HC Deb 01 July 1980 vol 987 cc1285-7
6. Mr. Kilroy-Silk

asked the Secretary of State for Social Services if he will make a statement on the action he is taking to ensure that National Health Service hospitals provide hospital care and treatment for mentally disordered offenders.

Mr. Patrick Jerkin

The NHS already accepts, under the Mental Health Act, a large number of detained patients from courts and prisons each year. There continues to be difficulty with a smaller number where a hospital place cannot be found or where the power to detain the person under the Act is in doubt. I and my Department will continue to tackle this by discussion with the NHS at all levels, close consultation with the Home Office and professional bodies and with the relevant trade unions and through research into the problem.

Mr. Kilroy-Silk

Does not the Secretary of State accept that there would, quite rightly, be a major public outcry if hospitals were to refuse to accept and treat accident victims or kidney patients? Is it not both disgraceful and indefensible that the National Health Service should refuse to admit, treat and care for mentally disordered persons who, as a consequence, are in prison? There are 446 of them to date and that is not an insignificant or minimal number. When will the Secretary of State assert his responsibility for the National Health Service and insist that the service—doctors, nurses and ancillary staff—lives up to its proper obligations to mentally disordered and mentally ill persons?

Mr. Jenkin

The hon. Gentleman has made a considerable reputation for himself for campaigning on this issue and he deserves, I think, the thanks of the whole House. We need to get the figures into perspective. In all, the National Health Service has, at any time, about 2,500 detained patients who have come from prisons and the courts. The service accepts almost 1,000 such patients a year and in 1978 the special hospitals admitted 187 of them. The main concern of my Department and the Home Office is with about 150 sentenced prisoners suffering from mental illness, within the terms of the Mental Health Act. The numbers, therefore, are not large.
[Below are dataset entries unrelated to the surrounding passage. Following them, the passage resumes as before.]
Lemma random_loop_spec source n m fuel i b :
  len b < n →
  random_loop source n m fuel i b =
    if decide (n ≤ len b + len (accepted m (reads source n i fuel)))
    then Ok (take (Z.to_nat n) (b ++ accepted m (reads source n i fuel))) else NoFuel.
Proof.
  revert i b. induction fuel as [|fuel IH]; intros i b Hb.
  { simpl. rewrite decide_False; [done|]. unfold reads. simpl. change (accepted m []) with (@nil byte).
    change (len (@nil byte)) with 0. lia. }
  cbn [random_loop]. rewrite fill_spec by done.
  unfold reads. cbn [seq fmap list_fmap concat]. fold (reads source n (S i) fuel).
  set (r := source i _). rewrite accepted_app, len_app.
  pose proof (len_nonneg (accepted m (reads source n (S i) fuel))).
  destruct (decide (n ≤ len b + len (accepted m r))) as [Hn|Hn].
  - rewrite decide_True by lia. rewrite (assoc_L (++)).
    rewrite (take_app_le (b ++ accepted m r)) by (rewrite length_app; unfold len in *; lia). done.
  - rewrite IH by (rewrite len_app; lia). rewrite len_app, <-(assoc_L (++)).
    destruct (decide (n ≤ len b + (len (accepted m r) + len (accepted m (reads source n (S i) fuel)))));
      [rewrite decide_True by lia|rewrite decide_False by lia]; done.
Qed.
(** * FocusVault: the fetch cache ([useApiCache]) and the study-session provider

  A shallow embedding of
  - [frontend/src/hooks/useApiCache.js] (module [ApiCache]) and
  - the [StudyProvider] context component (module [Study]),
  followed by the properties of the cache-and-coalesce mechanism.

  Asynchronous functions are split at their [await]s: the part that runs
  synchronously up to the first [await] is one function, and what runs when
  the awaited promise settles is a second function taking the outcome.  The
  suspended half is kept in the state as a first-order record (which
  function, and the values its closure captured), so that calls can
  interleave the way they do on the JavaScript event loop. *)

From stdpp Require Import gmap strings list pretty.

Open Scope string_scope.
Open Scope list_scope.
Set Warnings "-register-all".

(** ** JavaScript values *)

Module Js.

(** The JSON-like values exchanged with the server and held in React state.
    Numbers are the integers ([Date.now()], counters, durations). *)
Inductive JsVal :=
| JUndefined
| JNull
| JBool (b : bool)
| JNum (n : Z)
| JStr (s : string)
| JDate (ms : Z)
| JArr (items : list JsVal)
| JObj (props : list (string * JsVal)).

(** A thrown value: [err.name] and [err.message]. *)
Record JsError := mkError { name : string; message : string }.

(** How an awaited promise settles. For an axios call, [Resolved v] carries
    [response.data]. *)
Inductive Outcome :=
| Resolved (v : JsVal)
| Rejected (err : JsError).

(** ToBoolean. *)
Definition truthy (v : JsVal) : bool :=
  match v with
  | JUndefined | JNull => false
  | JBool b => b
  | JNum n => negb (n =? 0)%Z
  | JStr s => negb (String.eqb s "")
  | JDate _ | JArr _ | JObj _ => true
  end.

(** [a || b] *)
Definition or_else (a b : JsVal) : JsVal := if truthy a then a else b.

(** A default parameter value: used when the argument is [undefined]. *)
Definition default (arg d : JsVal) : JsVal :=
  match arg with JUndefined => d | _ => arg end.
(** * riscv-vm: the RV32 interpreter core ([riscv_core/riscv.c])

    A shallow embedding of the interpreter: hart state, instruction decode,
    one handler per opcode group, the dispatch table, [rv_step] and
    [rv_reset]; followed by the properties of the handlers and of the run
    loop. *)

From Stdlib Require Import ZArith Bool List Lia.
Import ListNotations.

Local Open Scope Z_scope.

(** ** Machine integers

    Registers, addresses and instruction words are [uint32_t]; they are
    carried as [Z] and every store into a C object of a given width is
    written out as a reduction modulo that width. *)

Module Word.

Definition u8  (z : Z) : Z := z mod 2 ^ 8.
Definition u16 (z : Z) : Z := z mod 2 ^ 16.
Definition u32 (z : Z) : Z := z mod 2 ^ 32.
Definition u64 (z : Z) : Z := z mod 2 ^ 64.

(** The casts [(int8_t)], [(int16_t)], [(int32_t)], [(int64_t)]. *)
Definition s8  (z : Z) : Z := (z + 2 ^ 7)  mod 2 ^ 8  - 2 ^ 7.
Definition s16 (z : Z) : Z := (z + 2 ^ 15) mod 2 ^ 16 - 2 ^ 15.
Definition s32 (z : Z) : Z := (z + 2 ^ 31) mod 2 ^ 32 - 2 ^ 31.
Definition s64 (z : Z) : Z := (z + 2 ^ 63) mod 2 ^ 64 - 2 ^ 63.

(** [~x] on a [uint32_t]. *)
Definition not32 (z : Z) : Z := u32 (Z.lnot z).

(** A value is a well-formed [uint32_t]. *)
Definition is_u32 (z : Z) : Prop := 0 <= z < 2 ^ 32.

End Word.
Import Word.

(** ** Decoder

    [riscv_private.h] is not part of the sources at hand; the field
    extractors below follow the RISC-V base encoding, which is what the
    handlers expect of them. *)

Module Decode.

(** Modelled from the spec: [INST_6_2], the mask of opcode bits [6:2]
    (declared in the absent [riscv_private.h]). *)
Definition INST_6_2 : Z := 0x7c.

(** Modelled from the spec: [dec_rd] of the absent [riscv_private.h],
    the register index in bits [11:7]. *)
Definition dec_rd (inst : Z) : Z := Z.shiftr (Z.land inst 0x00000f80) 7.

(** Modelled from the spec: [dec_rs1] of the absent [riscv_private.h],
    the register index in bits [19:15]. *)
Definition dec_rs1 (inst : Z) : Z := Z.shiftr (Z.land inst 0x000f8000) 15.

(** Modelled from the spec: [dec_rs2] of the absent [riscv_private.h],
    the register index in bits [24:20]. *)
Definition dec_rs2 (inst : Z) : Z := Z.shiftr (Z.land inst 0x01f00000) 20.

(** Modelled from the spec: [dec_funct3] of the absent
    [riscv_private.h], bits [14:12]. *)
Definition dec_funct3 (inst : Z) : Z := Z.shiftr (Z.land inst 0x00007000) 12.

(** Modelled from the spec: [dec_funct7] of the absent
    [riscv_private.h], bits [31:25]. *)
Definition dec_funct7 (inst : Z) : Z := Z.shiftr (Z.land inst 0xfe000000) 25.

(** Modelled from the spec: [dec_r4type_fmt] of the absent
    [riscv_private.h], bits [26:25]. *)
Definition dec_r4type_fmt (inst : Z) : Z := Z.shiftr (Z.land inst 0x06000000) 25.

(** Modelled from the spec: [dec_r4type_rs3] of the absent
    [riscv_private.h], the register index in bits [31:27]. *)
Definition dec_r4type_rs3 (inst : Z) : Z := Z.shiftr (Z.land inst 0xf8000000) 27.

(** Modelled from the spec: [dec_csr] of the absent [riscv_private.h],
    the 12-bit CSR index in bits [31:20]. *)
Definition dec_csr (inst : Z) : Z := Z.shiftr (Z.land inst 0xfff00000) 20.

(** Modelled from the spec: [dec_itype_imm] of the absent
    [riscv_private.h], bits [31:20] sign-extended. *)
Definition dec_itype_imm (inst : Z) : Z :=
  Z.shiftr (s32 (Z.land inst 0xfff00000)) 20.

(** Modelled from the spec: [dec_utype_imm] of the absent
    [riscv_private.h], bits [31:12] in place. *)
Definition dec_utype_imm (inst : Z) : Z := Z.land inst 0xfffff000.

(** Modelled from the spec: [dec_stype_imm] of the absent
    [riscv_private.h]; imm[11:5] in bits [31:25], imm[4:0] in bits
    [11:7], sign-extended. *)
Definition dec_stype_imm (inst : Z) : Z :=
  let dst := Z.lor (Z.land inst 0xfe000000)
                   (Z.shiftl (Z.land inst 0x00000f80) 13) in
  Z.shiftr (s32 dst) 20.

(** Modelled from the spec: [dec_btype_imm] of the absent
    [riscv_private.h]; imm[12] in bit 31, imm[10:5] in bits [30:25],
    imm[4:1] in bits [11:8], imm[11] in bit 7, sign-extended; bit 0 of
    the immediate is always clear. *)
Definition dec_btype_imm (inst : Z) : Z :=
  let dst := Z.lor (Z.lor (Z.lor
               (Z.land inst 0x80000000)
               (Z.shiftl (Z.land inst 0x00000080) 23))
               (Z.shiftr (Z.land inst 0x7e000000) 1))
               (Z.shiftl (Z.land inst 0x00000f00) 12) in
  Z.shiftr (s32 dst) 19.

(** Modelled from the spec: [dec_jtype_imm] of the absent
    [riscv_private.h]; imm[20] in bit 31, imm[10:1] in bits [30:21],
    imm[11] in bit 20, imm[19:12] in bits [19:12], sign-extended. *)
Definition dec_jtype_imm (inst : Z) : Z :=
  let dst := Z.lor (Z.lor (Z.lor
               (Z.land inst 0x80000000)
               (Z.shiftl (Z.land inst 0x000ff000) 11))
               (Z.shiftl (Z.land inst 0x00100000) 2))
               (Z.shiftr (Z.land inst 0x7fe00000) 9) in
  Z.shiftr (s32 dst) 11.

(** Modelled from the spec: [sign_extend_b] of the absent
    [riscv_private.h], [(int32_t)(int8_t)x] stored in a register. *)
Definition sign_extend_b (x : Z) : Z := u32 (s8 x).

(** Modelled from the spec: [sign_extend_h] of the absent
    [riscv_private.h], [(int32_t)(int16_t)x] stored in a register. *)
Definition sign_extend_h (x : Z) : Z := u32 (s16 x).

End Decode.
Import Decode.

(** ** Constants of [riscv.h] and [riscv_private.h] *)

(** Modelled from the spec: the register names [rv_reg_zero] and
    [rv_reg_sp] of the absent [riscv.h] (x0 and x2 in the RISC-V ABI). *)
Definition rv_reg_zero : Z := 0.
Definition rv_reg_sp : Z := 2.

(** Modelled from the spec: the exception tags of the absent
    [riscv_private.h].  [rv_step] tests the latch with [!rv->exception],
    so the tag "none" is zero; "instruction-misaligned" is the first tag
    after it. *)
Definition rv_except_none : Z := 0.
Definition rv_except_inst_misaligned : Z := 1.

(** Modelled from the spec: the CSR indices of the absent
    [riscv_private.h], with their numbers in the RISC-V CSR map. *)
Definition CSR_FCSR    : Z := 0x003.
Definition CSR_MSTATUS : Z := 0x300.
Definition CSR_CYCLE   : Z := 0xC00.
Definition CSR_CYCLEH  : Z := 0xC80.

(** The [FMASK_*] enum in front of [calc_fclass]. *)
Definition FMASK_SIGN : Z := 0x80000000.
Definition FMASK_EXPN : Z := 0x7f800000.
Definition FMASK_FRAC : Z := 0x007fffff.

(** The build-time switches ([#if RISCV_VM_SUPPORT_...]). *)
Record rv_config : Type := mk_config {
  SUPPORT_RV32M    : bool;
  SUPPORT_RV32A    : bool;
  SUPPORT_RV32F    : bool;
  SUPPORT_Zicsr    : bool;
  SUPPORT_Zifencei : bool
}.

(** ** Pure parts of the handlers *)

(** [calc_fclass]: the ten tests are or-ed into [out] one after the
    other. *)
Definition calc_fclass (f : Z) : Z :=
  let sign := Z.land f FMASK_SIGN in
  let expn := Z.land f FMASK_EXPN in
  let frac := Z.land f FMASK_FRAC in
  let nz (z : Z) : bool := negb (z =? 0) in
  let bit (c : bool) (m : Z) : Z := if c then m else 0 in
  let out := 0 in
  let out := Z.lor out (bit (f =? 0xff800000) 0x001) in
  let out := Z.lor out (bit (nz expn && (expn <? 0x78000000) && nz sign) 0x002) in
  let out := Z.lor out (bit (negb (nz expn) && nz frac && nz sign) 0x004) in
  let out := Z.lor out (bit (f =? 0x80000000) 0x008) in
  let out := Z.lor out (bit (f =? 0x00000000) 0x010) in
  let out := Z.lor out (bit (negb (nz expn) && nz frac && negb (nz sign)) 0x020) in
  let out := Z.lor out (bit (nz expn && (expn <? 0x78000000) && negb (nz sign)) 0x040) in
  let out := Z.lor out (bit (f =? 0x7f800000) 0x080) in
  let out := Z.lor out (bit ((expn =? FMASK_EXPN) && (frac <=? 0x7ff) && nz frac) 0x100) in
  let out := Z.lor out (bit ((expn =? FMASK_EXPN) && (frac >=? 0x800)) 0x200) in
  out.

(** The classification the specification words for FCLASS.S, read off the
    IEEE 754 fields of the pattern: sign (bit 31), exponent (bits 30:23),
    fraction (bits 22:0) and, for a NaN, the quiet bit (bit 22).  It is
    the reference [calc_fclass] is compared with; no handler uses it. *)
Definition fclass_spec (f : Z) : Z :=
  let sign  := Z.testbit f 31 in
  let expo  := Z.land (Z.shiftr f 23) 0xff in
  let frac  := Z.land f 0x7fffff in
  let quiet := Z.testbit f 22 in
  if expo =? 0xff then
    if frac =? 0 then (if sign then 0x001 else 0x080)
    else (if quiet then 0x200 else 0x100)
  else if expo =? 0 then
    if frac =? 0 then (if sign then 0x008 else 0x010)
    else (if sign then 0x004 else 0x020)
  else (if sign then 0x002 else 0x040).

(** The four division blocks of [op_op] (funct7 = 1, funct3 = 4..7);
    [a] is [rv->X[rs1]], [b] is [rv->X[rs2]], the result is the value
    stored into [rv->X[rd]].  C's [/] and [%] truncate toward zero:
    [Z.quot] and [Z.rem]. *)
Definition rv_div (a b : Z) : Z :=
  let dividend := s32 a in
  let divisor := s32 b in
  if divisor =? 0 then not32 0
  else if (divisor =? -1) && (a =? 0x80000000) then a
  else u32 (Z.quot dividend divisor).

Definition rv_divu (a b : Z) : Z :=
  let dividend := a in
  let divisor := b in
  if divisor =? 0 then not32 0
  else u32 (Z.quot dividend divisor).

Definition rv_rem (a b : Z) : Z :=
  let dividend := s32 a in
  let divisor := s32 b in
  if divisor =? 0 then u32 dividend
  else if (divisor =? -1) && (a =? 0x80000000) then 0
  else u32 (Z.rem dividend divisor).

Definition rv_remu (a b : Z) : Z :=
  let dividend := a in
  let divisor := b in
  if divisor =? 0 then dividend
  else u32 (Z.rem dividend divisor).

(** The switch of [op_branch] that computes [taken]; [None] is the
    [assert(!"unreachable")] of its default case. *)
Definition branch_taken (func3 a b : Z) : option bool :=
  match func3 with
  | 0 => Some (a =? b)
  | 1 => Some (negb (a =? b))
  | 4 => Some (s32 a <? s32 b)
  | 5 => Some (s32 a >=? s32 b)
  | 6 => Some (a <? b)
  | 7 => Some (a >=? b)
  | _ => None
  end.

(** ** Hart state and host interface *)

(** [struct riscv_t], without the [io] record: [rv_create] copies the
    callbacks into the hart once and nothing in [riscv.c] writes them
    afterwards, so they are a parameter of the handlers.  [X] and [F] are
    arrays of [RV_NUM_REGS] = 32 cells indexed by 5-bit decode fields only;
    they are total maps from the index.  An [F] cell holds the 32-bit
    pattern of its [float].  [userdata] is the host's context, of a type
    [H] the core knows nothing about. *)
Record riscv_t (H : Type) : Type := mk_riscv {
  X           : Z -> Z;
  PC          : Z;
  F           : Z -> Z;
  csr_cycle   : Z;
  csr_mstatus : Z;
  csr_fcsr    : Z;
  exception   : Z;
  userdata    : H
}.

Arguments mk_riscv {H}.
Arguments X {H}.
Arguments PC {H}.
Arguments F {H}.
Arguments csr_cycle {H}.
Arguments csr_mstatus {H}.
Arguments csr_fcsr {H}.
Arguments exception {H}.
Arguments userdata {H}.

(** Modelled from the spec: [struct riscv_io_t] of the absent [riscv.h].
    Memory callbacks act on the host's context and return the value read,
    of the width the callback's C type gives it; the two trap hooks are
    handed the hart itself and may change any of it. *)
Record riscv_io_t (H : Type) : Type := mk_io {
  mem_ifetch  : H -> Z -> Z * H;
  mem_read_w  : H -> Z -> Z * H;
  mem_read_s  : H -> Z -> Z * H;
  mem_read_b  : H -> Z -> Z * H;
  mem_write_w : H -> Z -> Z -> H;
  mem_write_s : H -> Z -> Z -> H;
  mem_write_b : H -> Z -> Z -> H;
  on_ecall    : riscv_t H -> Z -> Z -> riscv_t H;
  on_ebreak   : riscv_t H -> Z -> Z -> riscv_t H
}.

Arguments mk_io {H}.
Arguments mem_ifetch {H}.
Arguments mem_read_w {H}.
Arguments mem_read_s {H}.
Arguments mem_read_b {H}.
Arguments mem_write_w {H}.
Arguments mem_write_s {H}.
Arguments mem_write_b {H}.
Arguments on_ecall {H}.
Arguments on_ebreak {H}.

(** The host's single-precision arithmetic ([<math.h>] and the C
    operators on [float]), on 32-bit patterns.  The conversions to an
    integer return the C result before it is stored in a register. *)
Record fp_host : Type := mk_fp {
  fp_add  : Z -> Z -> Z;
  fp_sub  : Z -> Z -> Z;
  fp_mul  : Z -> Z -> Z;
  fp_div  : Z -> Z -> Z;
  fp_neg  : Z -> Z;
  fp_sqrt : Z -> Z;
  fp_min  : Z -> Z -> Z;
  fp_max  : Z -> Z -> Z;
  fp_to_int32  : Z -> Z;
  fp_to_uint32 : Z -> Z;
  fp_of_int32  : Z -> Z;
  fp_of_uint32 : Z -> Z;
  fp_eq : Z -> Z -> bool;
  fp_lt : Z -> Z -> bool;
  fp_le : Z -> Z -> bool
}.

(** Array cell update. *)
Definition upd (a : Z -> Z) (i v : Z) : Z -> Z :=
  fun j => if j =? i then v else a j.

(** ** Handlers *)

Section Interpreter.
(** The [while] loop reads back the lines that the encoder wrote, up to
    whatever follows them, provided that does not look like a line. *)
Lemma read_lines_fwup parts :
  ∀ fuel base entries sfx,
    Forall (λ p, table_name (ip_name p)) parts →
    Z.of_nat (length entries + length parts) ≤ MAX_PARTITIONS →
    (length parts < fuel)%nat →
    bool_decide (length (cstr "fwup-ptn") < length sfx)%nat
    && bool_decide (take (length (cstr "fwup-ptn")) sfx = cstr "fwup-ptn") = false →
    read_lines fuel (cstr "fwup-ptn") MAX_PARTITIONS (fwup_table base parts ++ sfx) entries
    = Done (entries ++ fwup_entries base parts).
Proof.
  induction parts as [|p parts IH]; intros fuel base entries sfx Hnames Hroom Hfuel Hsfx.
  - destruct fuel; [simpl in Hfuel; lia|]. cbn [fwup_table app read_lines fwup_entries].
    rewrite Hsfx. by rewrite app_nil_r.
  - apply Forall_cons_1 in Hnames as [Hname Hnames].
    destruct fuel; [simpl in Hfuel; lia|].
    cbn [fwup_table fwup_entries]. rewrite <- app_assoc.
    set (tl := fwup_table (base + ip_size p) parts ++ sfx).
    rewrite fwup_line_tokens.
    set (bs := cstr "0x" ++ fmt_05x base).
    set (ss := cstr "0x" ++ fmt_05x (ip_size p) ++ [9; 13]).
    set (body := cstr "fwup-ptn" ++ 0x20 :: ip_name p ++ 0x20 :: cstr "base" ++ 0x20
                 :: bs ++ 0x20 :: cstr "size" ++ 0x20 :: ss).
    assert (Hbody : cstr "fwup-ptn" ++ 0x20 :: ip_name p ++ 0x20 :: cstr "base" ++ 0x20
                    :: bs ++ 0x20 :: cstr "size" ++ 0x20 :: ss ++ 10 :: tl
                    = body ++ 10 :: tl).
    { unfold body. repeat first [rewrite <- app_assoc | progress (cbn [app])].
      reflexivity. }
    destruct Hname as [Hnlen Hnchars].
    assert (Hbs : Forall (λ c, c ≠ 0 ∧ c ≠ 0x20 ∧ c ≠ 0x0A) bs).
    { unfold bs. apply Forall_app. split; [|apply fmt_05x_chars].
      repeat constructor; discriminate. }
    assert (Hss : Forall (λ c, c ≠ 0x0A) ss).
    { unfold ss. apply Forall_app. split; [repeat constructor; discriminate|].
      apply Forall_app. split; [|repeat constructor; discriminate].
      eapply Forall_impl; [apply fmt_05x_chars|]. by intros c (_ & _ & ?). }
    assert (Hlf : Forall (λ c, c ≠ 10) body).
    { unfold body.
      apply Forall_app; split; [repeat constructor; discriminate|].
      apply Forall_cons; split; [discriminate|].
      apply Forall_app; split.
      { eapply Forall_impl; [exact Hnchars|]. by intros c (_ & _ & ?). }
      apply Forall_cons; split; [discriminate|].
      apply Forall_app; split; [repeat constructor; discriminate|].
      apply Forall_cons; split; [discriminate|].
      apply Forall_app; split.
      { eapply Forall_impl; [exact Hbs|]. by intros c (_ & _ & ?). }
      apply Forall_cons; split; [discriminate|].
      apply Forall_app; split; [repeat constructor; discriminate|].
      apply Forall_cons; split; [discriminate|]. exact Hss. }
    rewrite Hbody. cbn [read_lines].
    assert (C1 : (length (cstr "fwup-ptn") < length (body ++ 10%Z :: tl))%nat).
    { unfold body. rewrite !length_app. cbn [length]. lia. }
    assert (C2 : take (length (cstr "fwup-ptn")) (body ++ 10 :: tl) = cstr "fwup-ptn").
    { unfold body. rewrite <- app_assoc. apply take_app_length. }
    rewrite (bool_decide_true _ C1), (bool_decide_true _ C2). cbn [andb].
    rewrite (memchr_token body tl 10) by (done || rewrite length_app; cbn [length]; lia).
    rewrite <- Hbody.
    rewrite (read_elements_line MAX_PARTITIONS (cstr "fwup-ptn") (ip_name p) bs ss tl);
      [|repeat constructor; discriminate | done
       |eapply Forall_impl; [exact Hbs|]; by intros c (_ & ? & _) | done].
    unfold bs at 1 2. rewrite <- !app_assoc.
    rewrite (strtoul_fmt base 0x20) by done.
    unfold ss at 1. rewrite <- !app_assoc. cbn [app].
    rewrite (strtoul_fmt (ip_size p) 9) by done.
    unfold add_flash_partition.
    destruct (Z.of_nat (length entries) <? MAX_PARTITIONS) eqn:E.
    2:{ apply Z.ltb_ge in E. rewrite length_cons in Hroom. lia. }
    cbn [negb]. rewrite !bind_Done. cbn [ls_ptr ls_entries].
    rewrite !wrap32_idemp. unfold tl.
    rewrite (IH fuel (base + ip_size p)); try done.
    + by rewrite <- app_assoc.
    + rewrite length_app. cbn [length] in *. lia.
    + cbn [length] in Hfuel. lia.
Qed.

(** With an offset that [fseek] accepts, [read_partition_table] goes on
    to the read. *)
Lemma read_partition_table_seek (file : list Z) (offset : Z)
    (entries : list flash_partition_entry) (max_entries : Z)
    (type : PARTITION_TABLE_TYPE) :
  0 ≤ offset →
  read_partition_table file offset entries max_entries type
  = match fread_at file offset (Z.to_nat SAFELOADER_PAYLOAD_TABLE_SIZE) with
    | None => Fail (Exit "Can not read fwup-ptn from the firmware")
    | Some buf =>
        let buf := <[Z.to_nat (SAFELOADER_PAYLOAD_TABLE_SIZE - 1) := 0]> buf in
        if negb (bool_decide (take (length (parthdr_of type)) buf = parthdr_of type))
        then Done (1, entries)
        else
          entries ← read_lines (length buf) (parthdr_of type) max_entries buf entries;
          Done (0, entries)
    end.
Proof.
  intros H. unfold read_partition_table.
  destruct (Z.ltb_spec offset 0); [lia|done].
Qed.
(** [type(v).__name__], as it appears in an [AttributeError]. *)
Definition type_name (v : json) : string :=
  match v with
  | JNull => "NoneType"
  | JBool _ => "bool"
  | JNum _ => "int"
  | JStr _ => "str"
  | JList _ => "list"
  | JObj _ => "dict"
  end.

Definition no_attribute (v : json) (attr : string) : py_exc :=
  Exc "AttributeError"
      ("'" +:+ type_name v +:+ "' object has no attribute '" +:+ attr +:+ "'").

Definition no_len (v : json) : py_exc :=
  Exc "TypeError" ("object of type '" +:+ type_name v +:+ "' has no len()").

(** What the body of a 200 listing response is turned into. The envelope's
    [tools] value is returned as it is; its [len] is taken for the log
    line first, which raises on a value without length. *)
Definition parse_listing (tools_data : json) : PyResult json :=
  match tools_data with
  | JObj kv =>
      match dict_get "tools" kv with
      | Some tools_list =>
          match py_len tools_list with
          | Some _ => Returned tools_list
          | None => Raised (no_len tools_list)
          end
      | None => Returned (JList [])
      end
  | JList _ => Returned tools_data
  | _ => Returned (JList [])
  end.

(** [result.get('result', {}).get('tools', [])], then [len(tools)]. *)
Definition parse_rpc_listing (result : json) : PyResult json :=
  match result with
  | JObj kv =>
      match default (JObj []) (dict_get "result" kv) with
      | JObj kv' =>
          let tools := default (JList []) (dict_get "tools" kv') in
          match py_len tools with
          | Some _ => Returned tools
          | None => Raised (no_len tools)
          end
      | v => Raised (no_attribute v "get")
      end
  | v => Raised (no_attribute v "get")
  end.

(** [result.get('result', result)] *)
Definition parse_rpc_call (result : json) : PyResult json :=
  match result with
  | JObj kv => Returned (default result (dict_get "result" kv))
  | v => Raised (no_attribute v "get")
  end.

Definition RuntimeError (msg : string) : py_exc := Exc "RuntimeError" msg.
Definition ClientError (msg : string) : py_exc := Exc "ClientError" msg.

(** A tool as the langchain adapter hands it out. *)
Record adapter_tool (E : Type) := {
  at_name : string;
  at_description : string;
  at_args_schema : option json;
  at_ainvoke : dict -> E -> PyResult json * E
}.
Arguments at_name {E}.
Arguments at_description {E}.
Arguments at_args_schema {E}.
Arguments at_ainvoke {E}.

(** What one [cleanup] leaves in the trace: the visit, then the release of
    the exit stack when a session is held. *)
Definition http_visit (srv : HttpMCPServer) : list event :=
  EvCleanup (name srv)
  :: match session srv with
     | Some _ => map EvRelease (exit_stack srv)
     | None => []
     end.

(** What an accepted probe reply does to the server: a 200 that carries a
    non-empty [mcp-session-id] sets the token, anything else leaves the
    server as it is. *)
Definition captured (status : Z) (headers : list (string * string))
    (srv : HttpMCPServer) : HttpMCPServer :=
  if (status =? 200)%Z then
    match header_get "mcp-session-id" headers with
    | None | Some "" => srv
    | Some id => set_mcp_session_id (Some id) srv
    end
  else srv.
I fully accept the responsibility of the National Health Service to accept these patients as rapidly as possible. I can tell the hon. Gentleman that I recently had discussions with one of the trade unions involved and one or two hospitals where particular difficulties have arisen. Those discussions showed me some of the misunderstandings which may be creating difficulties in a number of cases. I am now considering the best way of overcoming those misunderstandings and hoping to get more movement in the matter.

Miss Fookes

May I support the point made by the hon. Member for Ormskirk (Mr. Kilroy-Silk)? May I ask my right hon. Friend to insist that in future hospitals do take mentally disordered offenders? It appears that at present they have the right not to do that.

Mr. Jenkin

I am well aware of the point made by my hon. Friend. Whether or not a patient should or should not be admitted to a hospital for treatment is, primarily, a matter of clinical judgment. That is not a matter which it would be right for any Minister to seek to override. But where clinicians have decided that a particular admission and particular treatment is right and appropriate, I am bound to say that I think it is intolerable that others take it upon themselves to deny the patient the treatment and the admission that has been recommended.